Two of the biggest contenders are Strava and MapMyRun. Although each share many of the same capabilities, they also differ in a number of ways. To get a true sense of how they stack up against each other, we pitted the features and benefits (and drawbacks) of Strava versus MayMyRun.
Both apps feature fairly straightforward and intuitive interfaces to begin tracking a workout. In Strava, simply hitting record, tapping the shoe icon at the bottom of the screen, and hitting the red Start button generates a session. In MapMyRun, you select your activity and hit the green Start Workout banner.
Though it seems simple enough for either app, MapMyRun does boast a rather big distinction over Strava: Quantity of trackable activities. While Strava is limited to just running or biking, MapMyRun offers the ability to track activities like road running, trail running, walking, cycling, mountain biking, interval training, and a slew of others. Some people might find this limiting although the tradeoff is that it makes the app easier to use.

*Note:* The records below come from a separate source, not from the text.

Lemma index_first (l : list Z) m :
  m ∈ l →
  ∃ i, Py.index l m = Ok i ∧ l !! i = Some m
       ∧ ∀ j x, (j < i)%nat → l !! j = Some x → x ≠ m.
Proof.
  induction l as [|y l IH]; simpl; [by intros ?%elem_of_nil|].
  intros Hin. case_decide as Hy.
  - exists 0%nat. subst. split; [done|]. split; [done|]. lia.
  - apply elem_of_cons in Hin as [->|Hin]; [done|].
    destruct (IH Hin) as (i & -> & Hi & Hfirst). exists (S i).
    split; [done|]. split; [done|].
    intros [|j] x Hj Hx; simpl in Hx; [by simplify_eq|].
    apply (Hfirst j); [lia | done].
Qed.

(** [l.index(max(l))] is the first position of the greatest element. *)
Lemma index_max (l : list Z) :
  l ≠ [] →
  ∃ m i, Py.max l = Ok m ∧ Py.index l m = Ok i ∧ l !! i = Some m
         ∧ (∀ j x, l !! j = Some x → (x ≤ m)%Z)
         ∧ (∀ j x, (j < i)%nat → l !! j = Some x → (x < m)%Z).
Proof.
  destruct l as [|x l]; [done|]. intros _. simpl Py.max.
  set (m := foldl Z.max x l).
  destruct (foldl_max_ge l x) as [Hx Hl].
  assert (∀ j y, (x :: l) !! j = Some y → (y ≤ m)%Z) as Hle.
  { intros j y Hy%list_elem_of_lookup_2.
    apply elem_of_cons in Hy as [->|Hy]; [done | by apply Hl]. }
  destruct (index_first (x :: l) m (foldl_max_elem l x))
    as (i & Hindex & Hi & Hfirst).
  exists m, i. repeat split; [done..|].
  intros j y Hj Hy. specialize (Hle j y Hy). specialize (Hfirst j y Hj Hy). lia.
Qed.

Lemma index_max_first_argmax (l : list Z) :
  l ≠ [] →
  ∃ m i, Py.max l = Ok m ∧ Py.index l m = Ok i ∧ first_argmax l i.
Proof.
  intros (m & i & Hmax & Hindex & Hi & Hle & Hlt)%index_max.
  exists m, i. repeat split; [done..|]. by exists m.
Qed.

Lemma first_argmax_unique (l : list Z) i j :
  first_argmax l i → first_argmax l j → i = j.
Proof.
  intros (m & Hi & Hle & Hlt) (m' & Hj & Hle' & Hlt').
  destruct (Nat.lt_trichotomy i j) as [Hij|[->|Hij]]; [|done|].
  - specialize (Hlt' i m Hij Hi). specialize (Hle j m' Hj). lia.
  - specialize (Hlt j m' Hij Hj). specialize (Hle' i m Hi). lia.
Qed.

Lemma sum_len_concat {A} (l : list (list A)) :
  Py.sum (Py.len <$> l) = Py.len (concat l).
Proof.
  induction l as [|g l IH]; [done|].
  unfold Py.sum in *. csimpl. by rewrite IH, PyFacts.len_app.
Qed.

Lemma concat_alter_snoc {A} (l : list (list A)) i g x :
  l !! i = Some g →
  length (concat (alter (λ g, g ++ [x]) i l)) = S (length (concat l)).
Proof.
  revert i. induction l as [|h l IH]; intros [|i] Hi; csimpl in *; try done.
  - simplify_eq. rewrite !length_app. simpl. lia.
  - rewrite !length_app, (IH i Hi). lia.
Qed.

Lemma concat_replicate_nil {A} n : concat (replicate n (@nil A)) = [].
Proof. induction n; simpl; done. Qed.

(** ** The delimiters and the segments *)

Lemma segment_start_0 alt_texts : segment_start alt_texts 0 = 0%Z.
Proof. done. Qed.

Lemma segment_start_S t alt_texts i :
  segment_start (t :: alt_texts) (S i)
  = (Py.len t + 1 + segment_start alt_texts i)%Z.
Proof. done. Qed.

(** The delimiter that ends segment [i] stands just before the start of
    segment [i + 1]. *)
Lemma finditer_segment_start sep s pos i d :
  Py.finditer_start sep s pos !! i = Some d →
  (d + 1 = pos + segment_start (Py.split sep s) (S i))%Z.
Proof.
  revert pos i. induction s as [|c s IH]; intros pos i; simpl; [done|].
  case_decide as Hc.
  - destruct i as [|i]; simpl.
    + intros [= <-]. rewrite segment_start_S, segment_start_0.
      unfold Py.len. simpl. lia.
    + intros Hd%IH. rewrite segment_start_S. unfold Py.len at 1. simpl. lia.
  - intros Hd%IH. pose proof (PyFacts.split_nonempty sep s) as Hne.
    destruct (Py.split sep s) as [|seg segs]; [done|].
    rewrite segment_start_S in *. unfold Py.len in *. simpl length. lia.
Qed.

(** ** The loop of the split step *)

(** One turn of the loop: the entity stays in the current group, or the
    loop moves to the next group, and the entity is added there. *)
Lemma split_alternatives_body_Ok alt_text divs st entity st' :
  _split_alternatives_body alt_text divs st entity = Ok st' →
  ∃ ix gso cge g,
    groups st !! ix = Some g
    ∧ st' = {| group_ix := ix; group_start_offset := gso;
               current_group_end := cge;
               groups := alter (λ g, g ++ [_shift_offset entity (- gso)])
                           ix (groups st) |}
    ∧ ((start_offset entity ≤ current_group_end st)%Z
       ∧ ix = group_ix st ∧ gso = group_start_offset st
       ∧ cge = current_group_end st
       ∨ (current_group_end st < start_offset entity)%Z
         ∧ ix = S (group_ix st) ∧ gso = (current_group_end st + 1)%Z
         ∧ ((ix < length divs)%nat → divs !! ix = Some cge)).
Proof.
  unfold _split_alternatives_body, Py.getitem.
  destruct (Z.gtb_spec (start_offset entity) (current_group_end st))
    as [Hgt|Hle]; simpl.
  - case_bool_decide as Hix; simpl.
    + destruct (divs !! S (group_ix st)) as [cge|] eqn:Hcge; simpl; [|done].
      destruct (groups st !! S (group_ix st)) as [g|] eqn:Hg; simpl; [|done].
      intros [= <-]. eexists (S (group_ix st)), _, cge, g.
      split; [done|]. split; [done|]. right. by repeat split.
    + case_bool_decide; simpl;
        (destruct (groups st !! S (group_ix st)) as [g|] eqn:Hg; simpl;
         [|done]);
        intros [= <-]; eexists (S (group_ix st)), _, _, g;
        (split; [done|]); (split; [done|]); right; by repeat split.
  - destruct (groups st !! group_ix st) as [g|] eqn:Hg; simpl; [|done].
    intros [= <-]. eexists (group_ix st), _, _, g.
    split; [done|]. split; [done|]. left. by repeat split.
Qed.

Lemma rebased_group_snoc alt_texts seen i g x :
  rebased_group alt_texts seen i g →
  rebased_group alt_texts (seen ++ [x]) i
    (g ++ [_shift_offset x (- segment_start alt_texts i)]).
Proof.
  intros (sub & Hsub & ->). exists (sub ++ [x]).
  split; [by apply sublist_app | by rewrite fmap_app].
Qed.

Lemma rebased_group_skip alt_texts seen i g x :
  rebased_group alt_texts seen i g →
  rebased_group alt_texts (seen ++ [x]) i g.
Proof.
  intros (sub & Hsub & ->). exists sub.
  split; [by apply sublist_inserts_r | done].
Qed.

Lemma split_invariant_step alt_text seen st entity st' :
  split_invariant alt_text seen st →
  _split_alternatives_body alt_text (Py.finditer_start "|" alt_text 0)
    st entity = Ok st' →
  split_invariant alt_text (seen ++ [entity]) st'.
Proof.
  intros (Hlen & Hgso & Hcge & Hcount & Hgroups)
         (ix & gso & cge & g & Hg & -> & Hcases)%split_alternatives_body_Ok.
  assert (gso = segment_start (Py.split "|" alt_text) ix
          ∧ ((ix < length (Py.finditer_start "|" alt_text 0))%nat →
             Py.finditer_start "|" alt_text 0 !! ix = Some cge))
    as [-> Hcge'].
  { destruct Hcases as [(_ & -> & -> & ->)|(_ & -> & -> & Hnext)]; [done|].
    split; [|done].
    apply lookup_lt_Some in Hg.
    rewrite Hlen, (PyFacts.split_length _ _ 0) in Hg.
    pose proof (finditer_segment_start _ _ _ _ _ (Hcge ltac:(lia))). lia. }
  unfold split_invariant. simpl.
  split; [by rewrite length_alter|]. split; [done|]. split; [done|].
  split; [rewrite (concat_alter_snoc _ _ g) by done;
          rewrite length_app; simpl; lia|].
  intros i h Hh. destruct (decide (i = ix)) as [->|Hne].
  - rewrite list_lookup_alter_eq, Hg in Hh. simpl in Hh. simplify_eq.
    by apply rebased_group_snoc, Hgroups.
  - rewrite list_lookup_alter_ne in Hh by done.
    by apply rebased_group_skip, Hgroups.
Qed.

(** What [_split_alternatives] returns when it returns: the segments of the
    probe string, at least two; one group for each of them; every entity in
    one group, and each group rebased to the start of its segment. *)
Lemma split_alternatives_Ok alt_text alt_entities alt_texts groups :
  _split_alternatives alt_text alt_entities = Ok (alt_texts, groups) →
  alt_texts = Py.split "|" alt_text
  ∧ (2 ≤ length alt_texts)%nat
  ∧ length groups = length alt_texts
  ∧ length (concat groups) = length alt_entities
  ∧ ∀ i g, groups !! i = Some g → rebased_group alt_texts alt_entities i g.
Proof.
  unfold _split_alternatives.
  destruct (Z.ltb_spec (Py.len (Py.split "|" alt_text)) 2) as [|Hlen]; [done|].
  unfold Py.len in Hlen.
  destruct (Py.getitem _ 0) as [div0|] eqn:Hdiv0; simpl; [|done].
  match goal with
  | |- context [for_each ?b ?l ?a] => destruct (for_each b l a) as [st|] eqn:Hloop
  end; simpl; [|done].
  case_bool_decide; simpl; [|done]. intros [= <- <-].
  apply (for_each_invariant _ (split_invariant alt_text)) in Hloop
    as (Hgroups & _ & _ & Hcount & Hrebased).
  - repeat split; [lia | done..].
  - unfold split_invariant. simpl.
    split; [by rewrite length_replicate|]. split; [done|].
    split.
    { intros _. unfold Py.getitem in Hdiv0.
      by destruct (Py.finditer_start "|" alt_text 0 !! 0%nat); simplify_eq. }
    split; [by rewrite concat_replicate_nil|].
    intros i g [-> _]%lookup_replicate. exists []. split; [done | done].
  - intros seen x st1 st2. apply split_invariant_step.
Qed.

(** ** The probe string and its entities *)

Lemma shift_offset_label entity k : label (_shift_offset entity k) = label entity.
Proof. done. Qed.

If you want to follow a pre-loaded map, each offers plenty to choose from while also supplying tools which let you create your own. MapMyRun offers a blank starter map, allowing you to leapfrog from location to location to design a fully customized route. You can also surf through other user-generated maps or even redo previous runs you’ve recorded live.
Note: You can only create a custom route in MapMyRun via a laptop before then sending it to a smartphone.

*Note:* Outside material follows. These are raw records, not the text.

(** The three shapes of the docstring (B,9 and A1 and C 12) and all their
    kin are accepted: letters, then optional blanks, an optional comma and
    optional blanks, then at most 4300 digits that denote a number below
    2^31, give the upper-cased letters and the decimal value of the
    digits. *)
Theorem well_formed_line_accepted (row ws2 comma ws3 digits : list ascii) :
  row <> [] -> forallb is_letter row = true ->
  forallb isspace ws2 = true ->
  comma = [] \/ comma = [","%char] ->
  forallb isspace ws3 = true ->
  digits <> [] -> forallb is_digit digits = true ->
  Z.of_nat (List.length digits) <= 4300 ->
  digits_value digits < 2 ^ 31 ->
  handle_line (string_of_list_ascii (row ++ ws2 ++ comma ++ ws3 ++ digits))
  = Some (upper (string_of_list_ascii row), digits_value digits).
Proof.
  intros Hne Hrow Hws2 Hcomma Hws3 Hdne Hds Hlen Hval.
  assert (Hm : match_line (row ++ ws2 ++ comma ++ ws3 ++ digits)
               = Some (row, digits)).
  { apply match_line_complete. exists [], ws2, comma, ws3, [].
    rewrite app_nil_r.
    split; [reflexivity |]. split; [reflexivity |]. split; [exact Hne |].
    split; [exact Hrow |]. split; [exact Hws2 |]. split; [exact Hcomma |].
    split; [exact Hws3 |]. split; [exact Hdne |]. split; [exact Hds |].
    reflexivity. }
  assert (Hhd : hd_fails isspace (row ++ ws2 ++ comma ++ ws3 ++ digits)).
  { apply (hd_fails_class isspace is_letter);
      [apply letter_class | exact Hrow | exact Hne]. }
  assert (Hlast : hd_fails isspace
                    (rev (row ++ ws2 ++ comma ++ ws3 ++ digits))).
  { rewrite !app_assoc, rev_app_distr.
    apply (hd_fails_class isspace is_digit); [apply digit_class | |].
    - apply forallb_forall. intros c Hc. apply in_rev in Hc.
      rewrite forallb_forall in Hds. apply Hds. exact Hc.
    - intros Hnil. apply Hdne. rewrite <- (rev_involutive digits), Hnil.
      reflexivity. }
  assert (Hint : int_of_digits digits = Returned (digits_value digits)).
  { unfold int_of_digits, int_max_str_digits.
    destruct (4300 <? Z.of_nat (List.length digits)) eqn:E; test_facts;
      [lia | reflexivity]. }
  assert (Hc : c_int (digits_value digits) = digits_value digits).
  { apply c_int_small. pose proof (digits_value_nonneg digits Hds). lia. }
  unfold handle_line. rewrite (strip_id _ Hhd Hlast).
  rewrite list_ascii_of_string_of_list_ascii.
  destruct (row ++ ws2 ++ comma ++ ws3 ++ digits) as [| c l].
  - discriminate Hm.
  - rewrite Hm, Hint, Hc. reflexivity.
Qed.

For Strava, it offers a similar experience through what it calls the Route Builder. Not unlike MapMyRun’s route creation tool, it also uses a waypoint system to allow you to hop from one location to the next, linking each one along the way to create your path. The key difference is that Strava features a toggle called “Use Popularity” which integrates routes others have created, allowing you to source ideas from other athletes and see which areas in your neighborhood are most popular — this alone gives it a slight edge in this category.

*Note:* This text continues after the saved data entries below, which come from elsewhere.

(** With the template in place the same request goes on to the browser. *)
Example template_present_launches :
  let w := {| tokens := tokens noTemplate; tokensFile := None;
              templateFile := Some (js "<p>{{name}}</p>"); now := 17 |} in
  events (uploadPdf IndexJs anySurface w {[ js "name" := VString (js "Ana") ]})
  = [ Launch; SetContent (js "<p>Ana</p>"); EvaluatePrune; EvaluateRasterize;
      Pdf (pdfOptionsFor 2000); FilesCreate (js "document-17.pdf") None; Close ]
  /\ status (reply (uploadPdf IndexJs anySurface w
                      {[ js "name" := VString (js "Ana") ]})) = 200%Z.
Proof. by vm_compute. Qed.

(** * Further properties *)

(** ** The renderer *)

Lemma matchToken_needs_open c s :
  hasOpen (c :: s) = false -> matchToken (c :: s) = None.
Proof.
  intros Hn. unfold matchToken. simpl.
  destruct (c =? LBRACE) eqn:E1; [|done].
  destruct s as [|c2 s]; [done|]. simpl in *.
  rewrite E1 in Hn. simpl in Hn.
  by destruct (c2 =? LBRACE).
Qed.

Lemma hasOpen_tail c s : hasOpen (c :: s) = false -> hasOpen s = false.
Proof.
  destruct s as [|c2 s]; [done|]. simpl.
  intros H. apply orb_false_iff in H as [_ H]. exact H.
Qed.

(** X1: a template in which no two opening braces stand together is
    returned as it is, whatever the field map. *)
Theorem template_without_tokens_unchanged data s :
  hasOpen s = false -> replaceTemplate s data = s.
Proof.
  unfold replaceTemplate. induction s as [|c s IH]; intros H; [done|].
  rewrite replaceAll_copy.
  - f_equal. apply IH. by apply hasOpen_tail in H.
  - by apply matchToken_needs_open.
Qed.

Lemma template_without_tokens_unchanged_witness :
  replaceTemplate (js "<style>p { margin: 0 } a {}</style>") nullSample
  = js "<style>p { margin: 0 } a {}</style>".
Proof.
  apply (template_without_tokens_unchanged nullSample
           (js "<style>p { margin: 0 } a {}</style>")).
  reflexivity.
Defined.

(** X2: the pattern matches at the head of a text exactly when the text
    begins with a well-formed token, and then captures that token's name and
    leaves the text after its closing braces: giving characters back never
    yields another match. *)
Theorem token_pattern_exact s key rest :
  matchToken s = Some (key, rest)
  <-> exists ws1 ws2, tokenParts ws1 key ws2 /\ s = tokenText ws1 key ws2 ++ rest.
Proof.
  split.
  - apply matchToken_inv.
  - intros (ws1 & ws2 & Hparts & ->). by apply matchToken_token.
Qed.

Example not_tokens :
  matchToken (js "{{}}") = None
  /\ matchToken (js "{{ first name }}") = None
  /\ matchToken (js "{{first-name}}") = None
  /\ matchToken (js "{ {name}}") = None
  /\ matchToken (js "{{name} }") = None.
Proof. by vm_compute. Qed.

(** X3: a token is replaced where it stands by what the callback gives for
    its name; the text before and after it is rendered on its own, and the
    text put in is not scanned again. *)
Theorem token_rendered_in_place data pre ws1 key ws2 rest :
  tokenParts ws1 key ws2 ->
  replaceTemplate (pre ++ tokenText ws1 key ws2 ++ rest) data
  = replaceTemplate pre data ++ replacer data key ++ replaceTemplate rest data.
Proof. apply replaceTemplate_token. Qed.

Lemma token_rendered_in_place_witness :
  replaceTemplate (js "" ++ tokenText [32] (js "name") [32] ++ js "/{{age}}")
    nestedSample
  = replaceTemplate (js "") nestedSample ++ replacer nestedSample (js "name")
    ++ replaceTemplate (js "/{{age}}") nestedSample.
Proof.
  apply (token_rendered_in_place nestedSample (js "") [32] (js "name") [32]
           (js "/{{age}}")).
  exact name_token_parts.
Defined.

Example value_is_not_rescanned :
  replaceTemplate (js "{{ name }}/{{age}}") nestedSample = js "{{age}}/7".
Proof. by vm_compute. Qed.

Lemma replaceNewlines_cons c s :
  replaceNewlines (c :: s)
  = (if c =? LF then js "<br>" else [c]) ++ replaceNewlines s.
Proof. reflexivity. Qed.

Lemma replaceNewlines_joinWith s :
  replaceNewlines s = joinWith (js "<br>") (split LF s).
Proof.
  induction s as [|c s IH]; [done|].
  rewrite replaceNewlines_cons, IH. simpl split.
  pose proof (split_not_nil LF s) as Hne.
  destruct (split LF s) as [|l ls]; [done|].
  destruct (c =? LF); [done|]. simpl. by destruct ls.
Qed.

(** X4: for a field outside the list fields that has a value, the token
    gives way to the value's text with [<br>] put between its lines and
    every line kept as it is: nothing else is escaped or trimmed. *)
Theorem plain_field_breaks_lines data pre ws1 key ws2 rest :
  tokenParts ws1 key ws2 ->
  key ∉ listFields ->
  get data key <> VUndefined ->
  replaceTemplate (pre ++ tokenText ws1 key ws2 ++ rest) data
  = replaceTemplate pre data
    ++ joinWith (js "<br>") (split LF (ToString (get data key)))
    ++ replaceTemplate rest data.
Proof.
  intros Hparts Hk Hv.
  by rewrite replaceTemplate_token, replacer_plain, replaceNewlines_joinWith.
Qed.

Lemma plain_field_breaks_lines_witness :
  replaceTemplate (js "<b>" ++ tokenText [32] (js "name") [32] ++ js "</b>")
    markupSample
  = replaceTemplate (js "<b>") markupSample
    ++ joinWith (js "<br>") (split LF (ToString (get markupSample (js "name"))))
    ++ replaceTemplate (js "</b>") markupSample.
Proof.
  apply (plain_field_breaks_lines markupSample (js "<b>") [32] (js "name") [32]
           (js "</b>")).
  - exact name_token_parts.
  - vm_compute. intros H. repeat (apply elem_of_cons in H as [H|H]; [discriminate|]).
    by apply elem_of_nil in H.
  - vm_compute. discriminate.
Defined.

Example plain_field_keeps_markup :
  replaceTemplate (js "<b>{{ name }}</b>") markupSample
  = js "<b> <i>A&B</i> <br>- x </b>".
Proof. by vm_compute. Qed.

Lemma split_all_space text :
  Forall (Forall (fun c => isWhiteSpace c = true)) (split LF text)
  <-> Forall (fun c => isWhiteSpace c = true) text.
Proof.
  induction text as [|c text IH]; simpl.
  - split; [constructor | by repeat constructor].
  - pose proof (split_not_nil LF text) as Hne.
    destruct (c =? LF) eqn:Hc.
    + apply N.eqb_eq in Hc as ->. rewrite !Forall_cons, IH.
      split; [by intros [_ ?] | by intros [_ ?]].
    + destruct (split LF text) as [|l ls]; [done|].
      rewrite !Forall_cons in *. rewrite <- IH. tauto.
Qed.

(** A list field has no line to show exactly when its text is white space
    (line breaks included) throughout. *)
Lemma fieldLines_nil_iff text :
  fieldLines text = [] <-> Forall (fun c => isWhiteSpace c = true) text.
Proof.
  rewrite <- split_all_space. unfold fieldLines.
  induction (split LF text) as [|l ls IH]; simpl.
  - split; [constructor | done].
  - rewrite Forall_cons, <- IH, <- trim_nil_iff.
    destruct (trim l) as [|c t]; simpl; [tauto|].
    split; [done | by intros [? _]].
Qed.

For audio feedback, Strava has two options: Audio Announcements and Live Segment Performance. The former is free and essentially announces your time and pace every mile or half mile — depending on which you prefer. Though you can listen to the updates while you run, it does let you to turn the feature off entirely via the settings menu. Live Segment Performance allows you to select certain segments along your route to receive voice alerts — or on-screen motivation — and metrics including current time, personal records, course records, and others. This feature is available in both the free and paid versions, though Premium members get access to additional screens with comparison metrics.
MapMyRun offers similar audio features but both require a paid subscription (called MVP). The first is Voice Feedback which delivers audio statistics like time, distance and pace during a run. The other is Audio Coaching which enables you to set custom workout goals and receive coaching alerts as you get close to your targets. In both cases, the premium service offers coaching and motivation. Considering the similarities, MayMyRun wins here largely due to price.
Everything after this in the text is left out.